• _WORK REQUIRED_
The answer is to contain only the line containing "e (p : Prog A)" and the lines after it through the last one, each reproduced exactly as it appears below.

• _PROVIDED ENTRIES_
(* ===== verification/Sched.v ===== *)
(** * Interleavings

    The server runs a goroutine per request and one for the sweeper; between two
    SQL statements of one, statements of the others execute.  A pool of programs
    over one database, its steps, and a rely-guarantee logic for the programs:
    [wp p Q d] holds when [p], started at [d] and interrupted between any two
    statements by anything the guarantee allows, keeps the invariant and the
    guarantee and ends with [Q]. *)

From S2P Require Import Prelude GoStrings GoTime Storage Sql SQLite SQLiteRefines.

Local Open Scope Z_scope.

(** ** Steps *)

(** One statement, in some environment with a conforming driver. *)
Definition stmt_step {X} (s : Stmt X) (d : DB) (x : X) (d' : DB) : Prop :=
  ∃ e w w', DriverOK e ∧ w_db w = d ∧ exec e s w = (x, w') ∧ w_db w' = d'.

(** A pool: the database and the requests in progress. *)
Definition pool : Type := DB * list (Prog unit).

Inductive pool_step (task : Prog unit → Prop) : pool → pool → Prop :=
| PoolStep X (s : Stmt X) k x d d' before rest :
    stmt_step s d x d' →
    pool_step task (d, before ++ Vis s k :: rest) (d', before ++ k x :: rest)
| PoolSpawn d ts p :
    task p →
    pool_step task (d, ts) (d, p :: ts).

Definition serve {A} (p : Prog A) : Prog unit := bind p (λ _, Ret tt).

(** ** The logic *)

Section logic.
Context (I : DB → Prop) (G : relation DB).

Fixpoint wp {A} (p : Prog A) (Q : A → DB → Prop) (d : DB) : Prop :=
  match p with
  | Ret a => Q a d
  | Vis s k =>
      ∀ x d', stmt_step s d x d' →
        I d' ∧ G d d' ∧ ∀ d'', G d' d'' → I d'' → wp (k x) Q d''
  end.

Lemma wp_bind {A B} (p : Prog A) (f : A → Prog B) Q d :
  wp p (λ a, wp (f a) Q) d → wp (bind p f) Q d.
Proof.
  revert d. induction p as [a|X s k IH]; intros d H; [done|]. simpl in *. intros x d' Hs.
  destruct (H x d' Hs) as (Hi & Hg & Hk). split_and!; [done..|]. intros d'' Hg' Hi'. by apply IH, Hk.
Qed.

Lemma wp_mono {A} (p : Prog A) (Q Q' : A → DB → Prop) d :
  (∀ a d, Q a d → Q' a d) → wp p Q d → wp p Q' d.
Proof.
  intros HQ. revert d. induction p as [a|X s k IH]; intros d H; [by apply HQ|]. simpl in *.
  intros x d' Hs. destruct (H x d' Hs) as (Hi & Hg & Hk). split_and!; [done..|].
  intros d'' Hg' Hi'. by apply IH, Hk.
Qed.

(** A statement followed by anything. *)
Lemma wp_call {X} (s : Stmt X) (Q : X → DB → Prop) d :
  (∀ x d', stmt_step s d x d' → I d' ∧ G d d' ∧ ∀ d'', G d' d'' → I d'' → Q x d'') →
  wp (call s) Q d.
Proof. intros H. exact H. Qed.

Lemma wp_serve {A} (p : Prog A) d : wp p (λ _ _, True) d → wp (serve p) (λ _ _, True) d.
Proof. intros H. by apply wp_bind. Qed.

(** A program that is safe whenever the invariant holds. *)
Definition safe (p : Prog unit) : Prop := ∀ d, I d → wp p (λ _ _, True) d.

Context `{!PreOrder G}.

(** A program in progress that is safe from [d] on. *)
Definition stable (d : DB) (p : Prog unit) : Prop :=
  ∀ d', G d d' → I d' → wp p (λ _ _, True) d'.

Lemma stable_later d d' p : G d d' → stable d p → stable d' p.
Proof. intros Hg Hp d'' Hg'. apply Hp. by etransitivity. Qed.

Lemma stable_safe d p : safe p → stable d p.
Proof using Type. intros Hp d' _. apply Hp. Qed.

(** Its next statement keeps the invariant and the guarantee, and it stays safe. *)
Lemma stable_step {X} (s : Stmt X) k d x d' :
  I d → stable d (Vis s k) → stmt_step s d x d' → I d' ∧ G d d' ∧ stable d' (k x).
Proof. intros Hi Hw Hx. by apply (Hw d (reflexivity d) Hi). Qed.

Lemma pool_invariant (task : Prog unit → Prop) (d0 : DB) (c : pool) :
  (∀ p, task p → safe p) → I d0 → rtc (pool_step task) (d0, []) c → I (fst c) ∧ G d0 (fst c).
Proof.
  intros Hsafe Hi Hr.
  assert (H : ∀ c', rtc (pool_step task) (d0, []) c' →
    I (fst c') ∧ G d0 (fst c') ∧ Forall (stable (fst c')) (snd c')).
  { apply rtc_ind_r; [by repeat split|]. intros c1 c2 _ Hs (H1 & H2 & H3).
    destruct Hs as [X s k x d d' before rest Hx|d ts p Ht]; simpl in *.
    - apply Forall_app in H3 as [Hb Hk]. inversion Hk as [|? ? Hw Hrest]; subst.
      destruct (stable_step _ _ _ _ _ H1 Hw Hx) as (Hi' & Hg & Hnext).
      assert (∀ l, Forall (stable d) l → Forall (stable d') l) as Hkeep.
      { intros l Hl. eapply Forall_impl; [done|]. intros p. by apply stable_later. }
      split_and!; [done|by etransitivity|]. apply Forall_app. auto.
    - split_and!; [done..|]. constructor; [|done]. apply stable_safe. auto. }
  destruct (H c Hr) as (? & ? & _). done.
Qed.

End logic.

(** ** One request interrupted by another

    [p] executes [n] statements, then all of [q] executes, then the rest of [p]. *)
Fixpoint run_with {A B} (e : Env) (n : nat) (p : Prog A) (q : Prog B) (w : World) : A * B * World :=
  match n, p with
  | S n, Vis s k => let '(x, w) := exec e s w in run_with e n (k x) q w
  | _, _ => let '(b, w) := run e q w in let '(a, w) := run e p w in (a, b, w)
  end.

(** A program of one statement. *)
Definition single {A} (p : Prog A) : Prop := ∃ X (s : Stmt X) k, p = Vis s k ∧ ∀ x, ∃ a, k x = Ret a.

Lemma run_with_single {A B C} e n (p : Prog A) (f : A → Prog B) (q : Prog C) w :
  single p → run_with e (S n) (bind p f) q w = let '(a, w) := run e p w in run_with e n (f a) q w.
Proof.
  intros (X & s & k & -> & Hk). simpl. destruct (exec e s w) as [x w']. by destruct (Hk x) as [a ->].
Qed.

Lemma run_with_now {A B} e (p : Prog A) (q : Prog B) w :
  run_with e 0 p q w = let '(b, w) := run e q w in let '(a, w) := run e p w in (a, b, w).
Proof. by destruct p. Qed.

• _TASK RESPONSE_
Lemma run_with_now {A B} e (p : Prog A) (q : Prog B) w :
  run_with e 0 p q w = let '(b, w) := run e q w in let '(a, w) := run e p w in (a, b, w).
Proof. by destruct p. Qed.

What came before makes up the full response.